The Internet has made every company instantly global, so when you launch a new product in the United States, customers around the world immediately begin wondering when it will be offered to them. The opportunity cost of delaying an international launch creates enormous pressure to simultaneously roll out your products, services, messaging and support in all markets. To make matters worse, huge amounts of content change constantly, all of which has to be updated for each of your international markets.
The result of these dual drivers is that the volume of content and the speed with which it needs to be updated strains even the largest of the traditional localization services companies. This challenge of quickly localizing and updating large amounts of content is often termed global content management.
The way to deal with it is to make global content management a strategic part of your company's global Web strategy. Too often businesses merely call in translators at the end of the process, only to find out that there's not enough time to localize all of the content and that the existing technology was never designed to handle international customers.
By aligning your global business objective with your Web strategy and creating a plan that takes into account localization needs, you can ensure that all of your customers receive equal treatment on your site.
Centralized versus decentralized control. One of the classic challenges of managing a global brand is how much autonomy you give to local marketing managers. Until recently, only very large or inherently global companies had this problem. Today it's an issue every executive with a Web site needs to address, even if the local marketing manager for Asia-Pacific sits in the cube next to you.
Until recently there were two main ways companies approached this problem in their Web strategies. The first is a centralized model, in which all content is developed in the home country, then pushed out to the regional sites. With a centralized approach come the benefits of lower costs through economies of scale, the potential for increased global awareness and the advantage of having a single set of messages that consumers will see anywhere in the world. The risk is that this one-size-fits-all approach will not appeal to -- or may even offend -- certain customers by creating inappropriate associations.
The alternative approach is to cede control over the international sites to local marketing managers who are fully responsible for developing the look and feel, content and offers on the site. This allows the people in-country who know the market best to adapt the message and create the type of personal relationship with consumers that can lead to increased market share. The downside to this approach is that production costs rise, brand management becomes more fragmented and there is the potential for the core brand values to become diluted as the message is presented differently in each country.

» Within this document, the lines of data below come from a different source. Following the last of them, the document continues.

(* ===== verification/NetworkSpec.v ===== *)
(** What two connected streams guarantee to each other over a network that
    loses, delays, reorders and duplicates datagrams. *)

From S2P Require Import Prelude Constants Errors UdpProto Packet Runtime Stream StreamInv StreamCtrl.
From S2P Require Import StreamSend StreamTimer StreamAck StreamRecv StreamDriver StreamSpec.
From S2P Require Import StreamPeer Socket SocketSpec Network.

Local Open Scope Z_scope.

Section inv.
Context `{P : Profile} {AI : AtomicInstant} {AIL : AtomicInstantLaws AI}.
Context `{KG : KernelGso} {KGL : KernelGsoLaws}.
Context {B : Type} {RB : ReadBuf B} {RBL : ReadBufLaws B}.
Implicit Types (st : StreamSt) (sent : list (list byte)) (e : Endpoint).

(** ** What travels *)

(** A datagram of stream [s] that has cut its writes into the payloads [sent]. *)
Definition genuine sent (s : UdxStreamInner) (d : list byte) : Prop :=
  exists h body, d = header_bytes h ++ body /\ wire_header h /\ len d <= UDX_MTU /\
    h_stream_id h = s_remote_id s /\ h_ack h <= s_ack s /\
    ((h_typ h = UDX_HEADER_DATA /\ sent !! Z.to_nat (h_seq h) = Some body) \/
     ((h_typ h = 0 \/ h_typ h = UDX_HEADER_END) /\ body = [])).

Definition event_packet (ev : EventIncoming) : IncomingPacket := match ev with EvPacket p => p end.

(** A datagram of a transmit to [dest]: harmless, or genuine and for the peer. *)
Definition dgram_fine sent (s : UdxStreamInner) (dest : SocketAddr) (d : list byte) : Prop :=
  harmless d \/ (genuine sent s d /\ dest = s_remote_addr s).

Definition transmit_fine sent (s : UdxStreamInner) (t : Transmit) : Prop :=
  Forall (dgram_fine sent s (t_destination t)) (kernel_segments t).

Definition event_fine sent st (ev : EventOutgoing) : Prop :=
  event_ok sent st ev \/ exists d, ev = EvTransmitDgram d /\ harmless (dg_buf d).

Lemma genuine_mono sent sent' s s' d :
  sent `prefix_of` sent' -> s_ack s <= s_ack s' -> s_remote_id s' = s_remote_id s ->
  genuine sent s d -> genuine sent' s' d.
Proof.
  intros [k ->] Ha Er (h & body & Ed & Hw & Hlen & Hid & Hack & Hk). exists h, body.
  split_and!; try done; [congruence|lia|]. destruct Hk as [[? ?]|?]; [left|by right].
  split; [done|]. by apply lookup_app_l_Some.
Qed.

Lemma transmit_fine_mono sent sent' s s' t :
  sent `prefix_of` sent' -> same_peer s s' -> transmit_fine sent s t -> transmit_fine sent' s' t.
Proof.
  intros Hp (Hr & Hid & Ha) Ht. eapply Forall_impl; [exact Ht|]. intros d [Hd|[Hg Hdst]]; [by left|right].
  split; [by eapply genuine_mono|congruence].
Qed.

Lemma event_fine_mono sent sent' st st' ev :
  sent `prefix_of` sent' -> same_peer (inner st) (inner st') ->
  s_local_id (inner st') = s_local_id (inner st) ->
  store_ext (w_store (world st)) (w_store (world st')) ->
  event_fine sent st ev -> event_fine sent' st' ev.
Proof. intros ? ? ? ? [He|Hd]; [left; by eapply event_ok_mono|by right]. Qed.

The best approach is a hybrid, or distributed model. Companies using this approach design their sites with localization in mind, building on a globalized Web infrastructure and creating areas for global branding, regional messaging and locally developed content. In this way they can control the global brand, while giving local managers the ability to tailor content to their particular market's needs.
Choosing this course gives companies the options of publishing content out from the corporate site to the international sites, producing some content locally or enabling a local site to use content that is drawn from other regional sites around the world. This approach, while enormously effective, can be more difficult to manage. For this reason, many companies turn to technology solutions designed to make the process work efficiently.
As you can see, the challenges of Web globalization go far beyond translation, but the benefits are well worth it. Studies have found that users stay twice as long on a site and are three times as likely to buy when the information is presented in their own language. And that can take you a long way toward the most popular buzzword of all: profitability.